Fitch Ratings has given Malta a stable A+rating.

Fitch Ratings has affirmed Malta’s A+ rating with stable prospects, as quoted in a report by the international firm. According to Fitch experts, the Malta Government’s efforts to keep electricity costs stable despite inflation resulting from the Ukraine war were the reasons for this rating. Fitch economists forecast that Malta’s economic growth next year will be higher than the euro zone average.

The war in Ukraine has been taken into account when Fitch Ratings prepared its report on the worldwide economic repercussions.

According to Fitch, the Government’s intervention to control energy and fuel prices has helped Malta maintain its A+ rating with stable prospects, despite inflation generated by the war in Ukraine.

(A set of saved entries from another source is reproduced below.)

(* ===== verification/NodeSystem.v ===== *)
(** A node with its connectors as a process: operations whose writes may fail, keys that are
    generated and deleted, crashes and restarts; and what holds in all its states. *)

From S2P Require Import Prelude Domain DurableFile NodeRegistry NodeEnrolment.

Class RegistryLaws `{UrlApi} `{!RegistryCodec} : Prop := {
  registry_round_trip d : from_json (to_json d) = Some d
}.

Section system.
Context `{UrlApi} `{!RegistryCodec}.
(** The handles of installation keys; the provider keeps them apart from those of connectors. *)
Variable installation_handle : SecureKeyHandle → bool.
(** The revisions that the authorities answer with when identities are reconciled. *)
Variable reconciles : option N → option N → option N → option N → bool.
(** The connectors that the installed agent replaces. *)
Variable replaces : ConnectorRecord → bool.

Definition empty_registry : ConnectorRegistry :=
  {| records := ∅; prepared_keys := []; key_cleanup := []; remote_revoked := ∅; installation_identity := None |}.

(** * Steps *)

(** The steps of a host; [ever] are the handles of connector keys that were ever generated.
    A new key has a new handle; an application completes an invitation with a handle that it
    was given; a connector that is added or replaced by the installed agent has its key in a
    file.  After a crash the node runs again when it can load what the crash left. *)
Inductive host_step : gset SecureKeyHandle * Host → gset SecureKeyHandle * Host → Prop :=
| h_reconcile ever h io id a b c d : reconciles a b c d = true →
    host_step (ever, h) (ever, with_node (update_identity_reconciliation io id a b c d h.(node)).1 h)
| h_ensure ever h io p new_id scope :
    (∀ x k, p.(gk_key) = Some (x, k) → installation_handle x = true) →
    host_step (ever, h) (ever, (ensure_installation_identity io p new_id scope h).1)
| h_prepare ever h io now p uuid scope :
    (∀ x k, p.(gk_key) = Some (x, k) → installation_handle x = false ∧ x ∉ ever) →
    host_step (ever, h) (from_option (λ x, {[x.1]}) ∅ p.(gk_key) ∪ ever,
                         (prepare_connector_identity io now p uuid scope h).1)
| h_exchange ever h io1 io2 now p new_id signed a q :
    (∀ x k, p.(gk_key) = Some (x, k) → installation_handle x = true) → q.(ex_connector_key_handle) ∈ h.(given) →
    host_step (ever, h) (ever, (exchange_connector_invitation io1 io2 now p new_id signed a q h).1)
| h_cancel ever h io handle : host_step (ever, h) (ever, with_node (cancel_prepared_key io handle h.(node)).1 h)
| h_expire ever h io now : host_step (ever, h) (ever, with_node (expire_prepared_keys io now h.(node)).1 h)
| h_confirm ever h io id : host_step (ever, h) (ever, with_node (confirm_remote_revocation io id h.(node)).1 h)
| h_cleanup ever h outcome : host_step (ever, h) (ever, retry_secure_cleanup outcome h)
| h_add ever h io r : r.(cr_secure_key_handle) = None →
    host_step (ever, h) (ever, with_node (add io r h.(node)).1 h)
| h_replace ever h io r : r.(cr_secure_key_handle) = None → replaces r = true →
    host_step (ever, h) (ever, with_node (replace_connector io r h.(node)).1 h)
| h_revoke ever h io id : host_step (ever, h) (ever, with_node (revoke io id h.(node)).1 h)
| h_restart ever h o g : o ∈ h.(node).(file).(possible) → load o = Ok g →
    host_step (ever, h) (ever, with_node {| registry := g; file := settled o |} h).

Definition new_host : Host := {| node := {| registry := empty_registry; file := settled None |}; keys := ∅; given := ∅ |}.
Definition host_reachable (w : gset SecureKeyHandle * Host) : Prop := rtc host_step (∅, new_host) w.

(** * Registries that the keys are safe in *)

Definition handle_of (g : ConnectorRegistry) (id : string) (x : SecureKeyHandle) (on : bool) : Prop :=
  ∃ r, g.(records) !! id = Some r ∧ r.(cr_secure_key_handle) = Some x ∧ r.(cr_enabled) = on.

Record key_safe (ks gv ever : gset SecureKeyHandle) (g : ConnectorRegistry) : Prop := {
  ks_enabled id x : handle_of g id x true → x ∈ ks ∧ x ∈ gv ∧ x ∉ g.(key_cleanup);
  ks_unique id id' x on on' : handle_of g id x on → handle_of g id' x on' → id = id';
  ks_prepared p : p ∈ g.(prepared_keys) → p.(pk_handle) ∈ gv → p.(pk_handle) ∈ ks;
  ks_apart p : p ∈ g.(prepared_keys) → (p.(pk_handle) ∉ g.(key_cleanup)) ∧ (∀ id on, ¬ handle_of g id p.(pk_handle) on);
  ks_record id x on : handle_of g id x on → x ∈ ever ∧ installation_handle x = false;
  ks_pending p : p ∈ g.(prepared_keys) → p.(pk_handle) ∈ ever ∧ installation_handle p.(pk_handle) = false;
  ks_cleanup x : x ∈ g.(key_cleanup) → x ∈ ever ∧ installation_handle x = false;
  ks_keyed id r : g.(records) !! id = Some r → id = r.(cr_connector_id) ∧ sorted_grants r = r
}.
(** A key that is to be deleted is not in use in another registry. *)
Definition spares (g g' : ConnectorRegistry) : Prop :=
  ∀ x, x ∈ g.(key_cleanup) → (∀ id, ¬ handle_of g' id x true) ∧ (∀ p, p ∈ g'.(prepared_keys) → p.(pk_handle) ≠ x).

Lemma safe_spares ks gv ever g : key_safe ks gv ever g → spares g g.
Proof.
  intros Hs x Hx. split.
  - intros id Hid. by destruct (ks_enabled _ _ _ _ Hs _ _ Hid) as (_ & _ & ?).
  - intros p Hp <-. by destruct (ks_apart _ _ _ _ Hs _ Hp).
Qed.

Definition written (o : option text) (g : ConnectorRegistry) : Prop :=
  (o = Some (to_json (document_of g))) ∨ (o = None ∧ g = empty_registry).
Record node_safe (ks gv ever : gset SecureKeyHandle) (n : Node) : Prop := {
  ns_registry : key_safe ks gv ever n.(registry);
  ns_file o : o ∈ n.(file).(possible) → ∃ g, written o g ∧ key_safe ks gv ever g ∧ spares n.(registry) g
}.

Lemma validate_apart g : validate_state g = Ok () → ∀ p, p ∈ g.(prepared_keys) →
  (p.(pk_handle) ∉ g.(key_cleanup)) ∧ (∀ id on, ¬ handle_of g id p.(pk_handle) on).
Proof.
  unfold validate_state, validate_key_state, check, mbind, result_bind.
  destruct (size _ <=? _); [|done]. destruct (_ && _); [|done]. destruct (forallb _ _) eqn:Hf; [|done]. intros _ p Hp.
  rewrite forallb_forall in Hf. specialize (Hf p ltac:(by apply list_elem_of_In)).
  apply andb_true_iff in Hf as [H1 H2]. apply negb_true_iff in H1, H2. apply bool_decide_eq_false in H2.
  split; [done|]. intros id on (r & Hr & Hx & _). apply not_true_iff_false in H1. apply H1. apply existsb_exists.
  exists (id, r). split; [by apply list_elem_of_In, elem_of_map_to_list|]. by apply bool_decide_eq_true.
Qed.

(** A write keeps the keys safe when the registry that is written does. *)
Lemma persist_safe ks gv ever io g n n' r :
  node_safe ks gv ever n → (validate_state g = Ok () → key_safe ks gv ever g ∧ spares n.(registry) g) →
  persist_all io g n = (n', r) → node_safe ks gv ever n'.
Proof.
  intros [Hreg Hfile] Hg. unfold persist_all. destruct (validate_state g) as [[]|e]; [|by intros [= <- <-]].
  destruct (Hg eq_refl) as [Hs Hsp]. destruct (replaced _ && _) eqn:Hok; intros [= <- <-].
  - apply andb_true_iff in Hok as [Hok _]. destruct io.(io_fault); try done. split; [done|]. simpl.
    intros o ->%list_elem_of_singleton. exists g. split_and!; [by left|done|]. by eapply safe_spares.
  - split; [done|]. simpl. assert (Hnew : ∃ g0, written (Some (to_json (document_of g))) g0 ∧ key_safe ks gv ever g0
      ∧ spares n.(registry) g0) by (exists g; split_and!; [by left|done|done]).
    destruct io.(io_fault); simpl; [|done|].
    + by intros o ->%list_elem_of_singleton.
    + intros o [->|Ho]%elem_of_cons; [done|by apply Hfile].
Qed.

This development has been noted by Fitch economists as the reason for Malta’s success in controlling inflation. Fitch anticipates that this year, Malta’s inflation will be 4.1%, with food items being the most affected. However, the Government’s efforts to stabilise grain prices will be reflected as well.

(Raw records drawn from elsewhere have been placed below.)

(** C35: As long as authorities answer with revisions that are not zero and with whole
    conflicts, a node that was started can be started again after any crash, and with what
    the last acknowledged change left. *)
Theorem node_starts_again `{!RegistryLaws} ih rc rp ever h :
  (∀ a b c d, rc a b c d = true → sane a b c d = true) → host_reachable ih rc rp (ever, h) →
  (∀ o, o ∈ h.(node).(file).(possible) → ∃ g, load o = Ok g ∧ written o g) ∧
  (∀ io g n', map_Forall record_ok g.(records) → persist_all io g h.(node) = (n', Ok ()) →
    ∀ o, o ∈ n'.(file).(possible) → load o = Ok n'.(registry)).
Proof.
  intros Hsane Hr. pose proof (loads_kept rc rp Hsane) as Hk.
  destruct (run_everywhere _ _ _ _ _ _ Hk Hr) as [_ Hf]; [by apply empty_everywhere|]. split.
  - intros o (g & Hw & Hg)%Hf. exists g. split; [by apply load_loads|done].
  - intros io g n' Hg. unfold persist_all. destruct (validate_state g) as [[]|e] eqn:Hv; [|done].
    destruct (replaced _ && _) eqn:Hok; [|done]. intros [= <-]. apply andb_true_iff in Hok as [Hok _].
    destruct io.(io_fault); try done. simpl. intros o ->%list_elem_of_singleton. apply load_loads; [by left|done].
Qed.

(** C19: A connector whose revocation was acknowledged stays revoked, through failing writes,
    crashes and everything that the node does, until the agent replaces it. *)
Theorem revocation_is_durable `{!RegistryLaws} ih rc rp ever h io id n' ever' h' :
  host_reachable ih rc rp (ever, h) → revoke io id h.(node) = (n', Ok true) →
  rtc (host_step ih rc (others id)) (ever, with_node n' h) (ever', h') →
  revoked id h'.(node).(registry) ∧ ∀ r, r ∈ enabled h'.(node).(registry) → r.(cr_connector_id) ≠ id.
Proof.
  intros Hr Hrev Hsteps. pose proof (reachable_safe _ _ _ _ Hr) as [[Hs _] _]. simpl in Hs.
  assert (Hn : everywhere (λ g, keyed g ∧ revoked id g) n').
  { revert Hrev. unfold revoke. destruct (_ !! id) as [r|] eqn:Hl; [|done]. destruct r.(cr_enabled); [|done].
    unfold persist_all. destruct (validate_state _); [|done]. destruct (replaced _ && _) eqn:Hok; [|done]. intros [= <-].
    apply andb_true_iff in Hok as [Hok _]. destruct io.(io_fault); try done.
    destruct (ks_keyed _ _ _ _ _ Hs _ _ Hl) as [Hid Hso]. apply sorted_grants_iff in Hso.
    assert (Hg : keyed (with_records (<[id := set_enabled false r]> h.(node).(registry).(records)) h.(node).(registry))
      ∧ revoked id (with_records (<[id := set_enabled false r]> h.(node).(registry).(records)) h.(node).(registry))).
    { split; [|exists (set_enabled false r); split; [apply lookup_insert_eq|done]].
      eapply keyed_insert; [intros i r'; apply (ks_keyed _ _ _ _ _ Hs)| |done]. split; [done|by apply sorted_grants_iff]. }
    split; [done|]. simpl. intros o ->%list_elem_of_singleton. eexists. split; [by left|done]. }
  destruct (run_everywhere _ _ _ _ _ _ (revoked_kept rc id) Hsteps Hn) as [[Hk Hoff] _]. split; [done|].
  intros r [Hon [i Hl]%elem_of_btree_values]%list_elem_of_filter E. destruct (Hk _ _ Hl) as [-> _], Hoff as (r' & Hl' & Hoff).
  rewrite E in Hl. simpl in *. congruence.
Qed.

Lemma load_records_invalid l acc r e : r ∈ l → validate_record r = Err e → is_ok (load_records l acc) = false.
Proof.
  revert acc. induction l as [|r0 l IH]; intros acc; [by intros ?%elem_of_nil|].
  intros [->|Hin]%elem_of_cons Hr; simpl; [by rewrite Hr|]. destruct (validate_record r0); [|done]. simpl. unfold check.
  case_bool_decide; [|done]. simpl. by apply IH.
Qed.
Lemma load_invalid `{!RegistryLaws} g id r e : g.(records) !! id = Some r → validate_record r = Err e →
  is_ok (load (Some (to_json (document_of g)))) = false.
Proof.
  intros Hl Hr. unfold load. rewrite registry_round_trip. simpl. unfold check. destruct (_ <=? _); [|done]. simpl.
  assert (Hb : is_ok (load_records (btree_values g.(records)) ∅) = false)
    by (eapply load_records_invalid; [apply elem_of_btree_values; by exists id|done]).
  by destruct (load_records _ _).
Qed.

(** Reconciliation stores a revision of an authority without checking it: once revision
    zero is stored, which is acknowledged, the node cannot load its connectors any more,
    those of the other authorities neither. *)
Theorem revision_zero_stops_the_node `{!RegistryLaws} io id applied conflict conflict_local n n' :
  map_Forall (λ id r, validate_record r = Ok ()) n.(registry).(records) →
  update_identity_reconciliation io id (Some 0%N) applied conflict conflict_local n = (n', Ok ()) →
  ∀ o, o ∈ n'.(file).(possible) → is_ok (load o) = false.
Proof.
  intros Hn. unfold update_identity_reconciliation. destruct (_ !! id) as [r|] eqn:Hl; [|done].
  unfold persist_all. destruct (validate_state _); [|done]. destruct (replaced _ && _) eqn:Hok; [|done]. intros [= <-].
  apply andb_true_iff in Hok as [Hok _]. destruct io.(io_fault); try done. simpl. intros o ->%list_elem_of_singleton.
  eapply (load_invalid _ id); [apply lookup_insert_eq|]. specialize (Hn _ _ Hl). revert Hn.
  unfold validate_record, check, revisions. simpl. instantiate (1 := InvalidReconciliation).
  repeat (first [done | case_match; simpl]).
Qed.

(** When the write of a new installation identity reaches the file and still fails, the
    key is deleted: after a crash the node may come up with an identity that it keeps, and
    hands out, for ever, and whose key is gone. *)
Theorem installation_key_is_lost `{!RegistryLaws} io p new_id scope h key public_key :
  everywhere loads h.(node) → h.(node).(registry).(installation_identity) = None →
  is_ok (installation_key_scope scope) = true → p = {| gk_key := Some (key, public_key); gk_verified := true; gk_deletes := true |} →
  handle_is_known key h.(node).(registry) = false → String.length ("ins_" +:+ new_id) ≤ 128 → io.(io_fault) = AfterReplace →
  let '(h', r) := ensure_installation_identity io p new_id scope h in
  let i := {| in_installation_id := "ins_" +:+ new_id; in_handle := key; in_public_key := public_key |} in
  r = Err PersistFailed ∧ (i.(in_handle) ∉ h'.(keys)) ∧
  ∃ o g, o ∈ h'.(node).(file).(possible) ∧ load o = Ok g ∧ g.(installation_identity) = Some i ∧
    ∀ io' p' id' scope', ensure_installation_identity io' p' id' scope' (with_node {| registry := g; file := settled o |} h')
      = (with_node {| registry := g; file := settled o |} h', Ok i).
Proof.
  intros [[Hv Hr] _] Hnone Hscope -> Hnew Hlen Hio. unfold ensure_installation_identity at 1. rewrite Hnone.
  destruct (installation_key_scope scope); [|done]. simpl. unfold set_installation_identity_once. rewrite Hnone. simpl. rewrite Hnew. simpl.
  assert (Hp : String.prefix "" ("" +:+ new_id) = true) by (by destruct ("" +:+ new_id)). rewrite Hp. simpl in *.
  rewrite (proj2 (Nat.ltb_ge _ _) Hlen). simpl. set (i := {| in_installation_id := _ |}). unfold persist_all.
  change (validate_state (with_identity (Some i) h.(node).(registry))) with (validate_state h.(node).(registry)).
  rewrite Hv, Hio. simpl. split_and!; [done|set_solver|].
  exists (Some (to_json (document_of (with_identity (Some i) h.(node).(registry))))), (with_identity (Some i) h.(node).(registry)).
  split_and!; [left|apply load_loads; [by left|done]|done|done].
Qed.
End claims.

Fitch experts estimate that Malta’s deficit will be 6.4% this year and 5.5% of GDP next year. They noted that the economy and labour market, which they described as ‘healthy,’ will continue to generate revenue for the Government, indicating that it will be used to defend against inflation and support the economic recovery from the virus.

According to Fitch experts, Malta’s economy is set to expand at a faster pace next year than the euro zone average, and their forecast is 3.4%. It was also said that Malta’s labour market has benefited from prior labour market recovery during the pandemic and energy crisis. The labour market was aided by workers’ wage supplements, so much so that the Fitch agency believes that unemployment will stay at 3.4% next year, matching this year’s rate.

According to the economists at the agency, last year’s debt-to-GDP ratio was 56% (Fitch, 2018). Furthermore, Malta’s debt increased by the greatest amount among European nations from 2019 onwards (Fitch, 2018). The Government has enhanced the courts and money-laundering regulations by strengthening institutions including the judiciary (Fitch, 2018).